Below formatting function will be used by SFTTrainer class

In [30]:
def prompt_no_input(row):
    return ("Below is an instruction that describes a task. "
            "Write a response that appropriately completes the request.\n\n"
            "### Instruction:\n{instruction}\n\n### Response:\n{output}").format_map(row)

def prompt_input(row):
    return ("Below is an instruction that describes a task, paired with an input that provides further context. "
            "Write a response that appropriately completes the request.\n\n"
            "### Instruction:\n{instruction}\n\n### Input:\n{input}\n\n### Response:\n{output}").format_map(row)

def create_prompt(row) -> str:
    return prompt_no_input(row) if row["input"] == "" else prompt_input(row)

## Model

In [3]:
import torch
from transformers import AutoTokenizer, AutoModelForCausalLM

model_id = 'meta-llama/Llama-2-7b-hf'

model = AutoModelForCausalLM.from_pretrained(
    model_id,
    device_map="auto",
    torch_dtype=torch.bfloat16
)

Loading checkpoint shards:   0%|          | 0/2 [00:00<?, ?it/s]

Freeze model layers for faster training

In [7]:
n_freeze = 24   # Llama-2 has 32 layers

for param in model.parameters():
    param.requires_grad = False

for param in model.model.layers[n_freeze:].parameters():
    param.requires_grad = True

for param in model.lm_head.parameters():
    param.requires_grad = True


# Free embeddings
model.model.embed_tokens.weight.requires_grad = False

In [8]:
def param_count(m):
    params = sum([p.numel() for p in m.parameters()])/1_000_000
    trainable_params = sum([p.numel() for p in m.parameters() if p.requires_grad])/1_000_000
    print(f"Total params: {params:.2f}M, Trainable: {trainable_params:.2f}M")
    return params, trainable_params

params, trainable_params = param_count(model)
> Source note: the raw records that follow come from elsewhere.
(** What a call of [transmit] achieves when the socket took [n] bytes. *)
Definition transmitted s A Q (n : Z) (x : (transmit_result * list Z) * server) : Prop :=
  exists s' F' U' (res : transmit_result), x = ((res, ztake n (pending s)), s') /\ sending s' A Q F' U'
    /\ pending s' = zdrop n (pending s) /\ (res = TRANSMIT_COMPLETE <-> resps (s_conn s') = [])
    /\ (res = TRANSMIT_COMPLETE \/ res = TRANSMIT_INCOMPLETE) /\ (exists l, s_conn s' = s_conn s <| resps := l |>) /\ outside s' = outside s /\ (filled s -> filled s') /\ (n = zlen (pending s) -> res = TRANSMIT_COMPLETE).

(** Counting the bytes concerns no invariant. *)
Definition counted (n : Z) (c : counter) s : server :=
  s <| s_mc ::= fun w => w <| thread_stats ::= fun t c' => if decide (c' = c) then u64 (t c' + n) else t c' |> |>.
Lemma run_count_by n c s :
  match count_by n c (s_mc s) with Some (a, w) => Some (a, s <| s_mc := w |>) | None => None end = Some (tt, counted n c s).
Proof. reflexivity. Qed.
Lemma sending_counted n c s A Q F U : sending s A Q F U -> sending (counted n c s) A Q F U.
Proof.
  intros [HC ? ? ? ? HI]. set (w' := s_mc (counted n c s)).
  assert (cache_inv w' A Q F U) as HC' by (by apply (cache_other _ _ (s_mc s) _ A Q F U HC)).
  split; try done. intros p Hp Hh. destruct (HI p Hp Hh) as [d Hd]. exists d.
  apply (kept_other (s_mc s) w' A Q F F U U NULL); try done; [exact (keeps_others_refl NULL (s_mc s))|apply keeps_class_refl].
Qed.

Lemma transmit_ok s A Q F U :
  sending s A Q F U ->
  exists offered rest, pending s = offered ++ rest
    /\ (exists iovs, transmit_pre false (resps (s_conn s)) [] (s_mc s) = Some (iovs, s_mc s) /\ offered = concat iovs)
    /\ (filled s -> pending s <> [] -> offered <> []) /\ forall n ev,
    match transmit (IoBytes n) ev s with
    | Some x => transmitted s A Q n x
    | None => ~ 0 <= n <= zlen offered
    end.
Proof.
  intros HS. destruct (transmit_pre_ok (resps (s_conn s)) [] (s_mc s)) as (out & rest & E & Ec & Hz & Hne).
  - apply HS.
  - intros r Hr Hn. destruct (sd_items _ _ _ _ _ HS (r_item r) Hn) as (d & i & Hi & _); [by apply holders_in|]. by eexists.
  - assert (out = [] -> pending s = []) as Hpn.
    { intros ->. specialize (Hz ltac:(done) eq_refl).
      unfold pending. pose proof (sd_ok _ _ _ _ _ HS) as HO. clear -HO Hz. induction Hz as [|r rs Hr Hz IH]; [done|].
      apply Forall_cons in HO as [Ho HO]. cbn. rewrite IH by done. rewrite app_nil_r. unfold resp_text.
      destruct (skip r) eqn:Es; [done|]. destruct Hr as [?|Ht]; [done|]. rewrite <- (resp_text_len (heap (s_mc s)) r Ho Es) in Ht.
      unfold resp_text in Ht. rewrite Es in Ht. by apply nil_length_inv, Nat2Z.inj. }
    exists (concat out), rest. split; [done|]. split; [by exists out|]. split; [intros Hf Hp; apply Hne; [done|]; intros Ho; by apply Hp, Hpn|]. intros n ev. unfold transmit. run. unfold id. rewrite E. cbn [app]. run.
    assert (forall m, 0 <= m -> posted s m A Q (transmit_post (length (resps (s_conn s))) m s)) as HP
      by (intros m Hm; by apply (transmit_post_ok m s A Q F U)).
    assert (forall m c, 0 <= m -> posted s m A Q (transmit_post (length (resps (s_conn s))) m (counted m c s))) as HC
      by (intros m c Hm; apply (transmit_post_ok m (counted m c s) A Q F U); [by apply sending_counted|done..]).
    assert (s <| s_mc := s_mc s |> = s) as Eid by (by destruct s). rewrite Eid.
    destruct (Z.eqb_spec (zlen out) 0) as [E0|E0].
    + assert (out = []) as -> by (destruct out; [done|rewrite zlen_cons in E0; pose proof (zlen_nonneg out); lia]).
      pose proof (Hpn eq_refl) as Ep.
      destruct (HP 0) as (s' & F' & U' & l & Et & HS' & (Ec' & Eo' & Hf') & Ep' & Hl); [done|]. rewrite run_bind, Et. run.
      assert (l = []) as -> by (apply Hl; by rewrite Ep).
      exists s', F', U', TRANSMIT_COMPLETE. rewrite Ep in *. unfold ztake, zdrop in *. rewrite take_nil, drop_nil in *.
      rewrite Ep', Ec'. split_and!; try done; [by left|by exists []|]. unfold filled. rewrite Ec'. exact Hf'.
    + destruct (Z.leb_spec 0 n) as [H1|H1]; [|cbn [andb massert]; run; cbn; lia].
      destruct (Z.leb_spec n (zlen (concat out))) as [H2|H2]; [|cbn [andb massert]; run; cbn; lia].
      cbn [andb]. run. rewrite run_count_by.
      destruct (HC n bytes_written) as (s' & F' & U' & l & Er & HS' & (Ec' & Eo' & Hf') & Ep' & Hl); [lia|]. rewrite ?run_bind, Er. run.
      assert (resps (s_conn s') = l) as El by (by rewrite Ec'). rewrite El.
      assert (ztake n (concat out) = ztake n (pending s)) as Et by (unfold pending; rewrite <- Ec; symmetry; apply ztake_app_l; lia).
      rewrite Et. eexists s', F', U', _. split; [done|]. split; [done|]. split; [done|].
      split; [rewrite El; destruct (decide (l = [])); split; congruence|].
      split; [destruct (decide (l = [])); auto|]. split; [by exists l|]. split; [done|].
      split; [unfold filled; rewrite El; exact Hf'|]. intros ->. rewrite decide_True; [done|]. apply Hl. lia.
Qed.

(** Calls of [transmit] until the connection has to wait or is done: the socket
    takes some bytes, or none for now. *)
Inductive sends : server -> list Z -> server -> Prop :=
  | sends_done s : sends s [] s
  | sends_some s n ev res sent s1 out s2 :
      transmit (IoBytes n) ev s = Some ((res, sent), s1) -> sends s1 out s2 -> sends s (sent ++ out) s2
  | sends_wait s res sent s1 out s2 :
      transmit IoAgain true s = Some ((res, sent), s1) -> sends s1 out s2 -> sends s (sent ++ out) s2.

Lemma transmit_wait s A Q F U res sent s1 :
  sending s A Q F U -> transmit IoAgain true s = Some ((res, sent), s1) ->
  exists F1 U1, sending s1 A Q F1 U1 /\ sent ++ pending s1 = pending s.
Proof.
  intros HS Ht. destruct (transmit_ok s A Q F U HS) as (off & rest & Ep & _ & _ & Hn). specialize (Hn 0 true).
  revert Ht Hn. unfold transmit. run.
  destruct (transmit_pre false (id (s_conn s)).(resps) [] (s_mc s)) as [[iovs w]|] eqn:E; [|done]. run.
  destruct (transmit_pre_ok (resps (s_conn s)) [] (s_mc s)) as (out & rest' & E' & _).
  { apply HS. }
  { intros r Hr Hr0. destruct (sd_items _ _ _ _ _ HS (r_item r) Hr0) as (d & i & Hi & _); [by apply holders_in|]. by eexists. }
  unfold id in E. rewrite E' in E. injection E as <- <-. assert (s <| s_mc := s_mc s |> = s) as -> by (by destruct s).
  destruct (_ =? 0).
  - run. destruct (transmit_post _ 0 s) as [[[] s']|]; [|done]. run. intros [= <- <- <-] Hx.
    destruct Hx as (s2 & F2 & U2 & r2 & Ex & HS2 & Ep2 & _); assert (s2 = s') as -> by congruence. exists F2, U2. split; [done|]. by rewrite Ep2.
  - intros [= <- <- <-] _. by exists F, U.
Qed.

Lemma pending_nil s : resps (s_conn s) = [] -> pending s = [].
Proof. unfold pending. by intros ->. Qed.

Lemma sends_ok s out s' A Q F U :
  sends s out s' -> sending s A Q F U ->
  exists F' U', sending s' A Q F' U' /\ out ++ pending s' = pending s.
Proof.
  intros Hs. revert F U. induction Hs as [s|s n ev res sent s1 out s2 Ht Hs IH|s res sent s1 out s2 Ht Hs IH]; intros F U HS.
  - by exists F, U.
  - destruct (transmit_ok s A Q F U HS) as (off & rest & _ & _ & _ & Hn). specialize (Hn n ev). rewrite Ht in Hn.
    destruct Hn as (s1' & F1 & U1 & res' & Ex & HS1 & Ep1 & _). simplify_eq.
    destruct (IH F1 U1 HS1) as (F2 & U2 & HS2 & Ep2). exists F2, U2. split; [done|].
    rewrite <- app_assoc, Ep2, Ep1. unfold ztake, zdrop. apply take_drop.
  - destruct (transmit_wait s A Q F U res sent s1 HS Ht) as (F1 & U1 & HS1 & Ep1).
    destruct (IH F1 U1 HS1) as (F2 & U2 & HS2 & Ep2). exists F2, U2. split; [done|]. by rewrite <- app_assoc, Ep2.
Qed.

(** C5: responses are sent in order, each byte once: whatever the socket takes in
    each call of [transmit], the bytes sent so far followed by the bytes still
    pending are the bytes of the queued responses, skipped responses contributing
    none; when the queue is empty everything was sent.  No call is undefined, the
    references the responses hold on items stay good until they are released, and
    a call in which the socket takes everything completes and empties the queue. *)
Theorem transmit_sends_in_order s A Q F U :
  sending s A Q F U ->
  (forall out s', sends s out s' -> exists F' U', sending s' A Q F' U' /\ out ++ pending s' = pending s
     /\ (resps (s_conn s') = [] -> out = pending s))
  /\ exists offered rest, pending s = offered ++ rest /\ forall n ev, 0 <= n <= zlen offered ->
       exists res s', transmit (IoBytes n) ev s = Some ((res, ztake n (pending s)), s')
         /\ (n = zlen (pending s) -> res = TRANSMIT_COMPLETE /\ resps (s_conn s') = []).
Proof.
  intros HS. split.
  - intros out s' Hs. destruct (sends_ok s out s' A Q F U Hs HS) as (F' & U' & HS' & E). exists F', U'.
    split; [done|]. split; [done|]. intros En. by rewrite <- E, (pending_nil s' En), app_nil_r.
  - destruct (transmit_ok s A Q F U HS) as (off & rest & Ep & _ & _ & Hn). exists off, rest. split; [done|].
    intros n ev Hr. specialize (Hn n ev). destruct (transmit (IoBytes n) ev s) as [x|]; [|done].
    destruct Hn as (s' & F' & U' & res & -> & _ & _ & Hc & _ & _ & _ & _ & Hd). exists res, s'. split; [done|].
    intros E. pose proof (Hd E). split; [done|]. by apply Hc.
Qed.
End transmit.

(** ** A value and its header, cut in two *)
Module TransmitDemo.
Import Demo CacheDemo.
#[local] Instance no_storage : ExtStorage := {| storage_get_item _ := mret false; finalize_cb _ := mret tt;
  submit_cb := mret tt; complete_cb := mret tt |}.

Definition line : list Z := str "VALUE a 7 0" ++ CRLF.
Definition reply (l : Z * Z) (q : ptr) : mc_resp :=
  resp_zero l <| iov := [Iovec (IBuf line) 13; Iovec (IItem q 0) 2; Iovec (IBuf (str "END" ++ CRLF)) 5] |>
    <| tosend := 20 |> <| r_item := q |>.
Definition sender (w : mc) (k : worker) (l : Z * Z) (q : ptr) : server :=
  Server w k (conn_new conn_mwrite 0 tcp_transport ascii_prot false 0 <| resps := [reply l q] |>) (options_init 0) [] [] (Prefixes [] 58 0 0) authfile_none [] [].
Total params: 6738.42M, Trainable: 1750.14M


## Evaluation

Eval metrics

In [33]:
import numpy as np
import evaluate


def token_accuracy(eval_preds):
    token_accuracy = evaluate.load("accuracy")
    logits, labels = eval_preds
    predictions = np.argmax(logits, axis=-1)
    return token_accuracy.compute(predictions=predictions, references=labels)



Evaluation sample dataset to test generations

In [31]:
# remove answers
def create_prompt_no_anwer(row):
    row["output"] = ""
    return {"text": create_prompt(row)}

test_dataset = eval_dataset.map(create_prompt_no_anwer)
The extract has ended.